## Task objective:
Among the records that follow, count the lines with the string "does"; report only that count.

- - -

(* ===== verification/Lastro.v ===== *)
(** The command [lastro] ([cmd/lastro/main.go]): keygen, run and verify as
    programs over system calls, ending in the exit code of the process. *)

From stdpp Require Import pretty.
From S2P Require Import Prelude GoBytes GoStrings Crypto Toy Cursor Span Cert Method Validate.
From S2P Require Import Resource Capture Flags Sys.

Definition defaultMaxOutput : Z := Z.shiftl 8 20.

Definition exitNoReceipt : Z := 125.
Definition exitNoStart : Z := 127.

Definition verifyOK : Z := 0.
Definition verifyInvalid : Z := 1.
Definition verifyUsage : Z := 2.
Definition verifyUnanchored : Z := 3.

(** File modes 0o600 and 0o644. *)
Definition mode_private : Z := 384.
Definition mode_public : Z := 420.

Section Lastro.
Context `{P : Primitives} `{U : Unicode}.

(** * keygen *)

Definition keygen_flags : flag_set := [(s2b "dir", FString)].

(** The loop over the four files. *)
Fixpoint write_key_files (dir : bytes) (files : list (string * bytes)) : flow unit :=
  match files with
  | [] => mret tt
  | (name, data) :: files' =>
      e ← sys_call (WriteFile (PJoin dir name) data mode_private);
      on_error e (λ err,
        die "lastro keygen: write %s: %v" [AString (s2b name); AError err] 1);;
      write_key_files dir files'
  end.

Definition cmdKeygen (args : list bytes) : prog exit_status := finish (
  '(values, _) ← parse_flags keygen_flags args;
  let dir := flag_String values "dir" [] in
  when (bytes_Equal dir []) (die "lastro keygen: --dir is required" [] verifyUsage);;
  e ← sys_call (MkdirAll dir);
  on_error e (λ err, die "lastro keygen: %v" [AError err] 1);;
  let sigKeyPath := PJoin dir "sig.key" in
  e ← sys_call (Stat sigKeyPath);
  when (bool_decide (e = None))
    (die "lastro keygen: %s exists; refusing to overwrite key material" [APath sigKeyPath] 1);;
  r ← sys_call (RandRead 32);
  sigSeed ← or_else r (λ err, die "lastro keygen: entropy: %v" [AError err] 1);
  r ← sys_call (RandRead 32);
  kexSecret ← or_else r (λ err, die "lastro keygen: entropy: %v" [AError err] 1);
  priv ← must (ed25519_NewKeyFromSeed sigSeed);
  let sigPub := prim_public priv in
  kexPub ←
    match prim_x25519 kexSecret prim_basepoint with
    | Some pub => mret pub
    | None => die "lastro keygen: x25519: %v" [] 1
    end;
  write_key_files dir
    [("sig.key", sigSeed); ("sig.pub", sigPub); ("static.key", kexSecret);
     ("static.pub", kexPub)]%string;;
  print "lastro: keys written to %s" [AString dir];;
  print "lastro: executor fingerprint %s" [AString (Fingerprint sigPub)];;
  print "lastro: request an executor certificate with: bolina ca issue --role executor ..." [];;
  mret 0).

(** * run *)

Definition run_flags : flag_set :=
  [(s2b "key", FString); (s2b "namespace", FString); (s2b "path", FString);
   (s2b "trace", FString); (s2b "out", FString); (s2b "max-output", FInt);
   (s2b "save-output", FString)].

(** The index of the first [--]. *)
Fixpoint find_sep (args : list bytes) : option nat :=
  match args with
  | [] => None
  | a :: args' => if bytes_Equal a (s2b "--") then Some O else S <$> find_sep args'
  end.

(** [fmt.Sprintf("\n[lastro] exit-status=%d\n", exitCode)] *)
Definition newline : bytes := [x0a].
Definition trailer (exitCode : Z) : bytes :=
  newline ++ s2b "[lastro] exit-status=" ++ s2b (pretty exitCode) ++ newline.

(** [out, err] of [git rev-parse HEAD] *)
Definition gitHead : flow (bytes + error) :=
  sys_call (Output (s2b "git") [s2b "rev-parse"; s2b "HEAD"]).

(** Reading the template's commit only when the path asks for it. *)
Definition resolve_path (p : bytes) : flow bytes :=
  r ← (if Contains p sha_template
       then head ← gitHead; mret (resolveShaTemplate p head)
       else mret (resolveShaTemplate p (inl [])));
  attempt r (λ err, die "lastro run: %v" [AError err] verifyUsage).

(** The trace id: the flag's, or a random one. *)
Definition trace_id (traceHex : bytes) : flow bytes :=
  if negb (bytes_Equal traceHex []) then
    match hex_DecodeString traceHex with
    | Some b =>
        when (negb (len b =? LenTraceID))
          (die "lastro run: --trace must be 32 hex chars" [] verifyUsage);;
        mret b
    | None => die "lastro run: --trace must be 32 hex chars" [] verifyUsage
    end
  else
    r ← sys_call (RandRead 16);
    or_else r (λ err, die "lastro run: entropy: %v" [AError err] exitNoReceipt).

(** Start the child, copy its output, wait for it. *)
Definition run_child (child : list bytes) (max : Z) : flow (captureWriter * Z) :=
  let cap := new_captureWriter max in
  let name := List.hd [] child in
  e ← sys_call (Start name (tail child));
  on_error e (λ err,
    die "lastro run: cannot start %q: %v" [AString name; AError err] exitNoStart);;
  '(cap, w) ← sys_call (Wait cap);
  match w with
  | WaitOk => mret (cap, 0)
  | WaitExit code => mret (cap, code)
  | WaitError err => die "lastro run: wait: %v" [AError err] exitNoReceipt
  end.

Definition span_fields (pub resource traceID captured spanID : bytes) (now : Z) : SpanFields :=
  mk_SpanFields x02 spanID traceID resource MethodSubprocess VolatilityVolatile
    (replicate 32 x00) (u64 now) (Blake2s256 captured) pub.

(** The second half of [cmdRun], once the child has ended: check the capture,
    save it, mint the receipt and write it. *)
Definition mint_receipt (priv pub resource traceID outPath saveOutput : bytes) (maxOutput : Z)
    (cap : captureWriter) (exitCode : Z) : flow Z :=
  when (cw_exceeded cap)
    (die "lastro run: output exceeded %d bytes; NO receipt written (child exited %d)"
       [AInt maxOutput; AInt exitCode] exitNoReceipt);;
  let captured := cw_buf cap ++ trailer exitCode in
  (if negb (bytes_Equal saveOutput []) then
     e ← sys_call (WriteFile (PArg saveOutput) captured mode_public);
     on_error e (λ err,
       die "lastro run: save-output: %v; NO receipt written" [AError err] exitNoReceipt)
   else mret tt);;
  now ← sys_call NowMilli;
  r ← sys_call (RandRead 16);
  spanID ← or_else r (λ err, die "lastro run: entropy: %v" [AError err] exitNoReceipt);
  let f := span_fields pub resource traceID captured spanID now in
  receipt ← attempt (BuildSpan f priv)
    (λ err, die "lastro run: build span: %v" [AError err] exitNoReceipt);
  e ← sys_call (WriteFile (PArg outPath) receipt mode_public);
  on_error e (λ err,
    die "lastro run: write receipt: %v; child exited %d" [AError err; AInt exitCode] exitNoReceipt);;
  eprint "lastro: receipt %s · %s · exit %d · %d bytes observed · digest %s…"
    [AString outPath; AString resource; AInt exitCode; AInt (len captured);
     AString (hex_EncodeToString (take 8 (sf_Digest f)))];;
  mret exitCode.

Definition cmdRun (args : list bytes) : prog exit_status := finish (
  sep ← match find_sep args with
        | Some sep => mret sep
        | None => die "lastro run: missing '-- command args...'" [] verifyUsage
        end;
  when (Nat.eqb sep (length args - 1))
    (die "lastro run: missing '-- command args...'" [] verifyUsage);;
  let child := drop (S sep) args in
  '(values, _) ← parse_flags run_flags (take sep args);
  let keyDir := flag_String values "key" [] in
  let namespace := flag_String values "namespace" [] in
  let resPath := flag_String values "path" [] in
  let traceHex := flag_String values "trace" [] in
  let outPath := flag_String values "out" (s2b "lastro.receipt") in
  let maxOutput := flag_Int values "max-output" defaultMaxOutput in
  let saveOutput := flag_String values "save-output" [] in
  when (bytes_Equal keyDir [] || bytes_Equal namespace [] || bytes_Equal resPath [])
    (die "lastro run: --key, --namespace and --path are required" [] verifyUsage);;
  resolvedPath ← resolve_path resPath;
  attempt (validateResource namespace resolvedPath)
    (λ err, die "lastro run: %v" [AError err] verifyUsage);;
  r ← sys_call (ReadFile (PJoin keyDir "sig.key"));
  seed ← or_else r (λ err,
    die "lastro run: cannot read signing key: %v" [AError err] exitNoReceipt);
  when (negb (len seed =? ed25519_SeedSize))
    (die "lastro run: cannot read signing key: %v" [] exitNoReceipt);;
  priv ← must (ed25519_NewKeyFromSeed seed);
  let pub := prim_public priv in
  let resource := s2b "bol:" ++ Fingerprint pub ++ s2b "/" ++ namespace ++ s2b "/" ++ resolvedPath in
  when (len resource >? MaxResource)
    (die "lastro run: resource id exceeds 256 bytes" [] verifyUsage);;
  traceID ← trace_id traceHex;
  '(cap, exitCode) ← run_child child maxOutput;
  mint_receipt priv pub resource traceID outPath saveOutput maxOutput cap exitCode).

(** * verify *)

Definition verify_flags : flag_set := [(s2b "cert", FString); (s2b "ca", FList)].

(** [s.Set(v)] of the repeatable [--ca] *)
Definition stringList_Set (s : list bytes) (v : bytes) : list bytes := s ++ [v].

(** [printReport]: the span, its class and ceiling, the verdict, and the
    certificate's window when there is a certificate. *)
Definition printReport (span : Span) (class : EvidenceClass) (ceiling : Z) (verdict : string)
    (cert : option Cert) : flow unit :=
  print "receipt:    %s" [AString (s2b verdict)];;
  print "resource:   %s" [AString (sp_ResourceID span)];;
  print "method:     %d → %s, ceiling %.2f (q8 %d)"
    [AInt (b2z (sp_MethodID span)); AString (s2b (Class_String class)); AInt ceiling; AInt ceiling];;
  print "observed:   %s (informative only, BE-ENV-01)" [AInt (sp_ObservedAt span)];;
  print "digest:     %s" [AString (hex_EncodeToString (sp_Digest span))];;
  print "executor:   %s" [AString (Fingerprint (sp_Executor span))];;
  match cert with
  | None => mret tt
  | Some cert =>
      let inWindow :=
        (sp_ObservedAt span >=? ct_NotBefore cert) && (sp_ObservedAt span <? ct_NotAfter cert) in
      print "cert:       %s .. %s (observed_at in window: %v; chain validated clock-free, BE-HIST-01)"
        [AInt (ct_NotBefore cert); AInt (ct_NotAfter cert); ABool inWindow]
  end.

(** The loop that reads the trusted keys. *)
Fixpoint read_trusted (caPaths : list bytes) (trusted : list bytes) : flow (list bytes) :=
  match caPaths with
  | [] => mret trusted
  | p :: caPaths' =>
      r ← sys_call (ReadFile (PArg p));
      k ← or_else r (λ err, die "lastro verify: bad CA key %s" [AString p] verifyUsage);
      when (negb (len k =? LenCAKey))
        (die "lastro verify: bad CA key %s" [AString p] verifyUsage);;
      read_trusted caPaths' (trusted ++ [k])
  end.

Definition cmdVerify (args : list bytes) : prog exit_status := finish (
  '(values, rest) ← parse_flags verify_flags args;
  let certPath := flag_String values "cert" [] in
  let caPaths := fold_left stringList_Set (given values "ca") [] in
  when (negb (Nat.eqb (length rest) 1))
    (die "lastro verify: exactly one receipt file" [] verifyUsage);;
  let file := List.hd [] rest in
  r ← sys_call (ReadFile (PArg file));
  raw ← or_else r (λ err, die "lastro verify: %v" [AError err] verifyInvalid);
  span ← attempt (ParseSpan raw)
    (λ err, die "lastro verify: INVALID: receipt does not parse: %v" [AError err] verifyInvalid);
  attempt (Span_VerifySig span)
    (λ err, die "lastro verify: INVALID: signature: %v" [AError err] verifyInvalid);;
  let '(class, ceiling) := ClassOf (sp_MethodID span) in
  when (bytes_Equal certPath [])
    (printReport span class ceiling
       "UNANCHORED — signature valid, bound to no identity (no --cert given)" None;;
     leave (Exit verifyUnanchored));;
  r ← sys_call (ReadFile (PArg certPath));
  certRaw ← or_else r (λ err, die "lastro verify: %v" [AError err] verifyInvalid);
  cert ← attempt (ParseCert certRaw)
    (λ err, die "lastro verify: INVALID: cert does not parse: %v" [AError err] verifyInvalid);
  when (Nat.eqb (length caPaths) 0)
    (die "lastro verify: --cert requires at least one --ca" [] verifyUsage);;
  trusted ← read_trusted caPaths [];
  attempt (VerifyReceipt span cert trusted)
    (λ err, die "lastro verify: INVALID: %v" [AError err] verifyInvalid);;
  printReport span class ceiling "VERIFIED" (Some cert);;
  mret verifyOK).

(** * main *)

Definition usage_text : string :=
"lastro — signed receipts for AI/CI work (Bolina spans, detached profile)

  lastro keygen --dir DIR
  lastro run --key DIR --namespace NS --path P [--trace HEX32] [--out FILE]
            [--max-output N] [--save-output FILE] -- command args...
  lastro verify FILE.receipt [--cert cert.bin] [--ca ca.pub]...
".
Definition usage : flow unit := eprint usage_text [].

(** [args] is [os.Args[1:]]. *)
Definition main (args : list bytes) : prog exit_status :=
  match args with
  | [] => finish (usage;; mret verifyUsage)
  | cmd :: rest =>
      if bytes_Equal cmd (s2b "keygen") then cmdKeygen rest
      else if bytes_Equal cmd (s2b "run") then cmdRun rest
      else if bytes_Equal cmd (s2b "verify") then cmdVerify rest
      else finish (usage;; mret verifyUsage)
  end.

End Lastro.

- - -

## Solution to the exercise:
2